Are we approaching critical mass on legalization? If we are, it’s coming about as a result of basic cannabis legalization issues that have had their moments on the global stage—such as decriminalization, medical research and wrongful incarceration.
Even the highest court in the land appears to be changing direction on cannabis legalization.
In his confirmation hearing February 22, attorney general nominee Merrick Garland affirmed decriminalization as a goal: “We can focus our attention on violent crimes and other crimes that put great danger in our society and not allocate our resources to something like marijuana possession.”
In late June, in an opinion about the merits of a Colorado medical dispensary case regarding the constitutionality of taxes as related to the cost of goods sold, Supreme Court Justice Clarence Thomas captured the absurdity of legalization. He wrote that the federal government’s current approach is a half-in, half-out regime that “simultaneously tolerates and forbids local use of marijuana. This contradictory and unstable state of affairs strains basic principles of federalism and conceals traps for the unwary.”
He concludes: “A prohibition on intrastate use or cultivation of marijuana may no longer be necessary or proper to support the Federal Government’s piecemeal approach.”
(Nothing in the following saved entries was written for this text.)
Lemma forEach_run {P : Platform} traceID startTime t : forall w,
  forEach (Endpoint_entry traceID startTime) t w =
  (tt,
   {| random := random w; drawn := (length t + drawn w)%nat; clock := clock w;
      ticks := ticks w; reads := reads w;
      collected := collected w
        ++ childSpans (random w) traceID startTime (drawn w) t;
      logged := logged w |}).
Proof.
  induction t as [|ti rest IH]; intros w.
  - cbn. rewrite app_nil_r. by destruct w.
  - change (forEach (Endpoint_entry traceID startTime) (ti :: rest) w)
      with (forEach (Endpoint_entry traceID startTime) rest
              (snd (Endpoint_entry traceID startTime ti w))).
    rewrite IH, Endpoint_entry_run. cbn.
    rewrite <- app_assoc, Nat.add_succ_r. reflexivity.
Qed.

Lemma Endpoint_run {P : Platform} body w :
  Endpoint body w =
  (tt,
   {| random := random w;
      drawn := (length (batch body) + S (S (drawn w)))%nat;
      clock := ticks w (reads w);
      ticks := ticks w;
      reads := S (reads w);
      collected := collected w
        ++ childSpans (random w) (rootOf w) (clock w) (S (S (drawn w))) (batch body);
      logged := logged w ++ logLines body |}).
Proof.
  unfold Endpoint, batch, logLines.
  destruct (json.Decode body) as [t [err|]];
    unfold NewRootSpanID, generateID, time_Now, log_Println, mbind, M_bind,
      mret, M_ret; cbn -[forEach];
    rewrite forEach_run; cbn; [reflexivity|].
  rewrite app_nil_r. reflexivity.
Qed.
The U.S. Surgeon General Vivek Murthy recently added his voice to that particular chorus during an interview on CNN’s “State of the Union”: “When it comes to decriminalization, I don’t think that there is value to individuals or to society to lock people up for marijuana use. I don’t think that serves anybody well.”
All Aboard
So here we are with President Biden, Vice President Harris, Attorney General Garland, Surgeon General Murthy, Supreme Court Justice Thomas, hundreds of members of Congress including the Senate Majority leader, the DEA—all on board promoting the need for cannabis legalization in some form… a substance the DEA still lists in the same category as heroin.
Beyond absurd? Of course.
It's especially absurd when you consider the racists roots of cannabis prohibition from Anslinger to Nixon.
Meanwhile, with 10 newly legalized states scheduled to begin selling cannabis in 2021 or 2022, the legal market is projected at reaching $43 billion by 2025, according to data from New Frontier, a cannabis analytical service.
The big question no one can answer about federal legalization in the U.S. is: When?